== SUPPLIED DATA ==

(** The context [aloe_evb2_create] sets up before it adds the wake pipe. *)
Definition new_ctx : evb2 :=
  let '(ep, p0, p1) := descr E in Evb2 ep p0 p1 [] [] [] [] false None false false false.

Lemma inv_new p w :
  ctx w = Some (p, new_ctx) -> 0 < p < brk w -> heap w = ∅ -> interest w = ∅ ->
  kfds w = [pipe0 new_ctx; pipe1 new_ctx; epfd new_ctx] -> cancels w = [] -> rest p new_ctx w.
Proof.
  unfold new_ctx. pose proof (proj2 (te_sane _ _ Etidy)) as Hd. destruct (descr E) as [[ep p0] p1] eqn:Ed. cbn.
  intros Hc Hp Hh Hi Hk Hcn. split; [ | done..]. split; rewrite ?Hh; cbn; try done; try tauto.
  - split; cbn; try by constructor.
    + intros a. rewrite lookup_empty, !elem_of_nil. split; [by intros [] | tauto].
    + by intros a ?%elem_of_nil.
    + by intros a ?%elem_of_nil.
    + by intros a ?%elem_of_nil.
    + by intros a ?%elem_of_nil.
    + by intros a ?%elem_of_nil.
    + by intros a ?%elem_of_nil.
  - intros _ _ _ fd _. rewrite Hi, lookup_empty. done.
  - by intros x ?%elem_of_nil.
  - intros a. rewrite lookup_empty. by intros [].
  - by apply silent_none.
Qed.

===
== SUPPLIED DATA ==

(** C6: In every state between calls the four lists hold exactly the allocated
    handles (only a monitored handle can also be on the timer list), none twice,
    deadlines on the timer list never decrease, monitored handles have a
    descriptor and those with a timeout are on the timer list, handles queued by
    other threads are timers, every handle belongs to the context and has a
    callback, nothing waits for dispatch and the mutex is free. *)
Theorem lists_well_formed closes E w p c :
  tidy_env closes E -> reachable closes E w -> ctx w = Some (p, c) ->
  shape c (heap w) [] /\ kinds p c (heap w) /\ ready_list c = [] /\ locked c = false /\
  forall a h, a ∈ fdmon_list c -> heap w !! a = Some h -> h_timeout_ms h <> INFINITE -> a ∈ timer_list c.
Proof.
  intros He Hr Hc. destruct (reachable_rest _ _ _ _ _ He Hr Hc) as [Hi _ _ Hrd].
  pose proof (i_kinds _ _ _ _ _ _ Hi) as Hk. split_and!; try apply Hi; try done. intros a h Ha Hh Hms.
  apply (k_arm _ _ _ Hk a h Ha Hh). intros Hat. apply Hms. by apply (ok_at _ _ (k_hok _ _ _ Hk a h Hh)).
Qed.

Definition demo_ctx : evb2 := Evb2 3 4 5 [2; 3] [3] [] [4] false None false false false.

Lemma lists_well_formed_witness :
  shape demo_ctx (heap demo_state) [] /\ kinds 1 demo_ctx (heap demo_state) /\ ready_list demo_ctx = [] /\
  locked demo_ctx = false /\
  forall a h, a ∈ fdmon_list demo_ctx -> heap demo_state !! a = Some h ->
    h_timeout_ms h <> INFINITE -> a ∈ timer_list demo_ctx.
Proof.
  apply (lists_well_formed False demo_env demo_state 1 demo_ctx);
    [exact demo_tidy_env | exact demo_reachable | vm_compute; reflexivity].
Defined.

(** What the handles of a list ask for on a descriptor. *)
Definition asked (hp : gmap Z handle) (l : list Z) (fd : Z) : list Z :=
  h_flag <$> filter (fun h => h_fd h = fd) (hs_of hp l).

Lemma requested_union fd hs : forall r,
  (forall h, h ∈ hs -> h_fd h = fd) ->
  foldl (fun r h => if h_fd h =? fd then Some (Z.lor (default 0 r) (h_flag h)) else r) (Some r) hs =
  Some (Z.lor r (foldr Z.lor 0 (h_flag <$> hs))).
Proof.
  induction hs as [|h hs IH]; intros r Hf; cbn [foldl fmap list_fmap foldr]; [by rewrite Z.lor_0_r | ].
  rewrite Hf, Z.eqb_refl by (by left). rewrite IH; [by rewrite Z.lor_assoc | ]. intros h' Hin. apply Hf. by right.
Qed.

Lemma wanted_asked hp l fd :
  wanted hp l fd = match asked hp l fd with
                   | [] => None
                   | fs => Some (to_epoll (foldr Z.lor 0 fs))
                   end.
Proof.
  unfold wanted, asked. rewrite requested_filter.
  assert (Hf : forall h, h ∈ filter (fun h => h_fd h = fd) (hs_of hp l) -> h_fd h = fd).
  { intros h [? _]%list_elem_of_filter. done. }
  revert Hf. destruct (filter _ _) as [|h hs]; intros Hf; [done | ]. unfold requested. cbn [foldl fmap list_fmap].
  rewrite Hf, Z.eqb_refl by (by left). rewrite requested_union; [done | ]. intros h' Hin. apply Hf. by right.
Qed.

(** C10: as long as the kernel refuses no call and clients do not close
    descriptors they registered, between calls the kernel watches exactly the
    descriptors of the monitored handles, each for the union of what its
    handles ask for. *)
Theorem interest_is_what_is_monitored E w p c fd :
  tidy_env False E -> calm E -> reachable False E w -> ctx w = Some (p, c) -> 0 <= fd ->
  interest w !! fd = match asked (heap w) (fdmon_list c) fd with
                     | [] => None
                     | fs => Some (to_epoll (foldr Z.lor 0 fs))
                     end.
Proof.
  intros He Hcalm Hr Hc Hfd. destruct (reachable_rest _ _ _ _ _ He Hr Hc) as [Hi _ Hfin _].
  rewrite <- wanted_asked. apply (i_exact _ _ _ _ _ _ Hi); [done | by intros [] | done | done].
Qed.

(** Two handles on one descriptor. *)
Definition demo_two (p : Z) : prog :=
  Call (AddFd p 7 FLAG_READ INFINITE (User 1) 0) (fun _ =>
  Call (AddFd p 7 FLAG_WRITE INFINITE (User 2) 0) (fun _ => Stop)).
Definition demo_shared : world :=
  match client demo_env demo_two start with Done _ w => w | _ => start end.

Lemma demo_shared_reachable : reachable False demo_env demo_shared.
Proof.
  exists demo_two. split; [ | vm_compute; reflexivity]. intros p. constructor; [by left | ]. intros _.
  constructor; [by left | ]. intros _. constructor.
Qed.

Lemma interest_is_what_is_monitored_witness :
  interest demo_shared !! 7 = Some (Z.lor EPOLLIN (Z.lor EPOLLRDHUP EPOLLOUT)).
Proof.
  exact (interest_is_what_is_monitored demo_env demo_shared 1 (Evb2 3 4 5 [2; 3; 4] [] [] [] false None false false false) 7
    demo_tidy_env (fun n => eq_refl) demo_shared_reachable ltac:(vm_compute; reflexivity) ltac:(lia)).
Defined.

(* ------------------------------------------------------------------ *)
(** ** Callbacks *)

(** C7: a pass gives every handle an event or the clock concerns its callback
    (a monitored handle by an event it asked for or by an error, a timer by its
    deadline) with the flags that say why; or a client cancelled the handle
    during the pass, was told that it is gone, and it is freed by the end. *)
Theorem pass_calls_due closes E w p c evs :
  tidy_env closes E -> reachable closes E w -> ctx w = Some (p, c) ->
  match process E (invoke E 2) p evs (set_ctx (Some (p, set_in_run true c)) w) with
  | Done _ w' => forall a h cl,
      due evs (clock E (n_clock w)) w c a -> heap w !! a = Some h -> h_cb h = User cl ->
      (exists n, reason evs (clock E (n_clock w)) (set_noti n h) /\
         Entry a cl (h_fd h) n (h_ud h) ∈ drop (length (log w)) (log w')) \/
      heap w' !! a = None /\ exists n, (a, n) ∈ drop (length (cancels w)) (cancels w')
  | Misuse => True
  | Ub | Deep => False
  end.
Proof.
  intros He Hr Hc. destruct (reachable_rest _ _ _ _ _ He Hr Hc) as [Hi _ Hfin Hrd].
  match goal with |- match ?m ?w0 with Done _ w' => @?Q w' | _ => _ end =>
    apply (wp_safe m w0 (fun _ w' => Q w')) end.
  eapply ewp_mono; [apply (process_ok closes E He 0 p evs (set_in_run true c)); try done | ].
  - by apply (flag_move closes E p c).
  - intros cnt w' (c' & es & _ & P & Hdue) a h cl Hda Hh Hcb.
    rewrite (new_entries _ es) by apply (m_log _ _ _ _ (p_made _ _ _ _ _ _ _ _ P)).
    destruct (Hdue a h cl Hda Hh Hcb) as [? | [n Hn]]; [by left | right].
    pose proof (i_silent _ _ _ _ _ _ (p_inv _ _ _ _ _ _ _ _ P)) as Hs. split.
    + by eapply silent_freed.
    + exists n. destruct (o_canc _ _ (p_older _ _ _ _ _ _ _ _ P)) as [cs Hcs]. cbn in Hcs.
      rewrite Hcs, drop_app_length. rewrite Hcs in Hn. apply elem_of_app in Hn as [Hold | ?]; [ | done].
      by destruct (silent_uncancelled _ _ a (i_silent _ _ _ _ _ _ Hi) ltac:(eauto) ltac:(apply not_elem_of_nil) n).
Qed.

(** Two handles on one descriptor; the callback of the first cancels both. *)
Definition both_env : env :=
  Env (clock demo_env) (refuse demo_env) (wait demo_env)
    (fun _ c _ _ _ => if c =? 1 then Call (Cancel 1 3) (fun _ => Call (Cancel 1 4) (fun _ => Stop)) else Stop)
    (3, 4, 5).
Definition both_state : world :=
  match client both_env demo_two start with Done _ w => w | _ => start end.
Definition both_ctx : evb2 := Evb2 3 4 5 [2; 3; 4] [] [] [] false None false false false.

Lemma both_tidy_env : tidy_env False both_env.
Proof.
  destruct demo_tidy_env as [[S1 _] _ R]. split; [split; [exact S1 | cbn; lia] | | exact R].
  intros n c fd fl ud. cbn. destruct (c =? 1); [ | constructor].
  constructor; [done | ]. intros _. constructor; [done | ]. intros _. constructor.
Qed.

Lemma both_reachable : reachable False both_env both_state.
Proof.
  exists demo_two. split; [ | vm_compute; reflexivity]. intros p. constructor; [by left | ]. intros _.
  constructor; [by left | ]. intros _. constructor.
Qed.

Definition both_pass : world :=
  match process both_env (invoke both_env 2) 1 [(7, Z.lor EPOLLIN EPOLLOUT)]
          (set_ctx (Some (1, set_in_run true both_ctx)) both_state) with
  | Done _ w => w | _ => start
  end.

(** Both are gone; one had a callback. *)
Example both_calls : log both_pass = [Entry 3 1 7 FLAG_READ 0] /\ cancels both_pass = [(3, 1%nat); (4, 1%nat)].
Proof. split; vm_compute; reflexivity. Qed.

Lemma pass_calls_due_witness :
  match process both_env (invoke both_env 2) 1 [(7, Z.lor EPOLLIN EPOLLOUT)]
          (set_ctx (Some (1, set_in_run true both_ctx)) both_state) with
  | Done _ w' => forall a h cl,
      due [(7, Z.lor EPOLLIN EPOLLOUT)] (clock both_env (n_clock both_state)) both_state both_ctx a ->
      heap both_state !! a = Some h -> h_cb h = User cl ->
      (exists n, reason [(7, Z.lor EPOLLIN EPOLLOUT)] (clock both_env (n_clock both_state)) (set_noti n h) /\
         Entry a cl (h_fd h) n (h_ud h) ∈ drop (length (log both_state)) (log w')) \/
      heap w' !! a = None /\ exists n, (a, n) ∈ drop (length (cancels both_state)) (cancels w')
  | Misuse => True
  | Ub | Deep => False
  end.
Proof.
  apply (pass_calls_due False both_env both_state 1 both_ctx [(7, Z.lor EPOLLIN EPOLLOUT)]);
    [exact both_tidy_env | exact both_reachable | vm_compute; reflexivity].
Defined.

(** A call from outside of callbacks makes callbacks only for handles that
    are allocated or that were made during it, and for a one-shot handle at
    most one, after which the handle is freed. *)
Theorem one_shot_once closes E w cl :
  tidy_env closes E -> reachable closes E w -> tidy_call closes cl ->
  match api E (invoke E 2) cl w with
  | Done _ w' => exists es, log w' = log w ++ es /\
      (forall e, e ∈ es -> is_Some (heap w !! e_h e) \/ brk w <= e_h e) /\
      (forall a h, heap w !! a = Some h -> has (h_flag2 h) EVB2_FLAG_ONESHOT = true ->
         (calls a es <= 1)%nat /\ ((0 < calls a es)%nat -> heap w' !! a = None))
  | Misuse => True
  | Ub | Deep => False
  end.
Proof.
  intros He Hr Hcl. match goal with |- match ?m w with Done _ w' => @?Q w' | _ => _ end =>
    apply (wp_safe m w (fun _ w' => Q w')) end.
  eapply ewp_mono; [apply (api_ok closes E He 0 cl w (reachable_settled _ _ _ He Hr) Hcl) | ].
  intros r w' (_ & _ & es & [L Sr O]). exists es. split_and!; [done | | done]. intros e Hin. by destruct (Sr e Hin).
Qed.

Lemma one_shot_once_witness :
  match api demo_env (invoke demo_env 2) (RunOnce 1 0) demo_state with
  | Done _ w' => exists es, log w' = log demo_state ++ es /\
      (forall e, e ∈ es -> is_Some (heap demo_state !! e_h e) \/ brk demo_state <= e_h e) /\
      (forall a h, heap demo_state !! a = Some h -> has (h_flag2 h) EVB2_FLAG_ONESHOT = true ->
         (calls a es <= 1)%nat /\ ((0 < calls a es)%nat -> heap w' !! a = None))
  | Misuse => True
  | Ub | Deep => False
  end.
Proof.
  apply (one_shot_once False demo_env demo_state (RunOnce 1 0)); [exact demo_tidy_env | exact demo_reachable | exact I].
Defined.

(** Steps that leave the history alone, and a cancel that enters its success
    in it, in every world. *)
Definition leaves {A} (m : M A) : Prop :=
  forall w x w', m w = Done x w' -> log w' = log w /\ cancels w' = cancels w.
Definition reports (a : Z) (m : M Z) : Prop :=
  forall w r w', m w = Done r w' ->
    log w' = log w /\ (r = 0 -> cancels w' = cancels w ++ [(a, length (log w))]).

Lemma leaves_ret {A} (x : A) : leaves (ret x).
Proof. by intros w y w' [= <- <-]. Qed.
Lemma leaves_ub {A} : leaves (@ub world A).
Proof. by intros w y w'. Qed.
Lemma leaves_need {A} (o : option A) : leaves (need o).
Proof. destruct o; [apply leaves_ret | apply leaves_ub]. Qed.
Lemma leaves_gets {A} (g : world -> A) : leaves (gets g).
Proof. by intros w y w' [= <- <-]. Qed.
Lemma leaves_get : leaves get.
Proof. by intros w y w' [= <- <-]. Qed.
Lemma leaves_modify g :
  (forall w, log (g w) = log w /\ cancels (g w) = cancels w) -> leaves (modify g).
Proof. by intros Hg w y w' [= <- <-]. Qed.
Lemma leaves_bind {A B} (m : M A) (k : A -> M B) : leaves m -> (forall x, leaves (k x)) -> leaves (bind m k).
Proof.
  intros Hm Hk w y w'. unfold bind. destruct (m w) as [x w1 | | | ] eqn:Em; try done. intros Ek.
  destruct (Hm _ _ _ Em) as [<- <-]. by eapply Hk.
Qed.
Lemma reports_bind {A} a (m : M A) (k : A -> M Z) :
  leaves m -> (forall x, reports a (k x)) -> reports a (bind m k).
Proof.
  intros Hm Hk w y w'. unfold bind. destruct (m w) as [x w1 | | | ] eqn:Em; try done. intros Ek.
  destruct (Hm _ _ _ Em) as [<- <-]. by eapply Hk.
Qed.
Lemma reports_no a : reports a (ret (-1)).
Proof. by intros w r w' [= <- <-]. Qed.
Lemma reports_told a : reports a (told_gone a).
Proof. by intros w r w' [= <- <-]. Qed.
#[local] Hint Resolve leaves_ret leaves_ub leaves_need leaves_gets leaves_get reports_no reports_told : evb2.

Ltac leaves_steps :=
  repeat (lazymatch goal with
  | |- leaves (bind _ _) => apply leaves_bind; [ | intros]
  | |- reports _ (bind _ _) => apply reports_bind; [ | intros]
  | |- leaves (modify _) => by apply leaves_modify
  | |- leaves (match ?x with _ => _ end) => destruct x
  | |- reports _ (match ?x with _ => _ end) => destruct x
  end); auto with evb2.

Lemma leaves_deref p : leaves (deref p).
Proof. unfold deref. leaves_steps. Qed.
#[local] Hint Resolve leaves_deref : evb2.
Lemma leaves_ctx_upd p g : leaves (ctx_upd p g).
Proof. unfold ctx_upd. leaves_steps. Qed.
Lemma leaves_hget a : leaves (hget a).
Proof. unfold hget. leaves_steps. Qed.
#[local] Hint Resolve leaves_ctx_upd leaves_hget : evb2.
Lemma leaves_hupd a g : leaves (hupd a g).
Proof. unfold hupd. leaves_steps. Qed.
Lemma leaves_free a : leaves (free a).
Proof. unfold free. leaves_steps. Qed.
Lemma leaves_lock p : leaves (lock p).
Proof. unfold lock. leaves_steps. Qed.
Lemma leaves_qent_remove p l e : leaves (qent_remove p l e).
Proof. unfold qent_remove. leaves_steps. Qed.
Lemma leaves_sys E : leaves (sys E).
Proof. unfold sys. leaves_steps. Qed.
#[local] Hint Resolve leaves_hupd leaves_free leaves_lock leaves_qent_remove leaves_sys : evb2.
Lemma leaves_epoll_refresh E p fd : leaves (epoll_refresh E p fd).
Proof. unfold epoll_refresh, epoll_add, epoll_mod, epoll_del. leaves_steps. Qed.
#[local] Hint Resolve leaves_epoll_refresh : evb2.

===

__PROBLEM STATEMENT__.
An exact, complete copy of the lines above from the one with "callback, nothing waits" through the one with "[Hi _ _ Hrd]." is the whole answer.

__REPLY__.
    callback, nothing waits for dispatch and the mutex is free. *)
Theorem lists_well_formed closes E w p c :
  tidy_env closes E -> reachable closes E w -> ctx w = Some (p, c) ->
  shape c (heap w) [] /\ kinds p c (heap w) /\ ready_list c = [] /\ locked c = false /\
  forall a h, a ∈ fdmon_list c -> heap w !! a = Some h -> h_timeout_ms h <> INFINITE -> a ∈ timer_list c.
Proof.
  intros He Hr Hc. destruct (reachable_rest _ _ _ _ _ He Hr Hc) as [Hi _ _ Hrd].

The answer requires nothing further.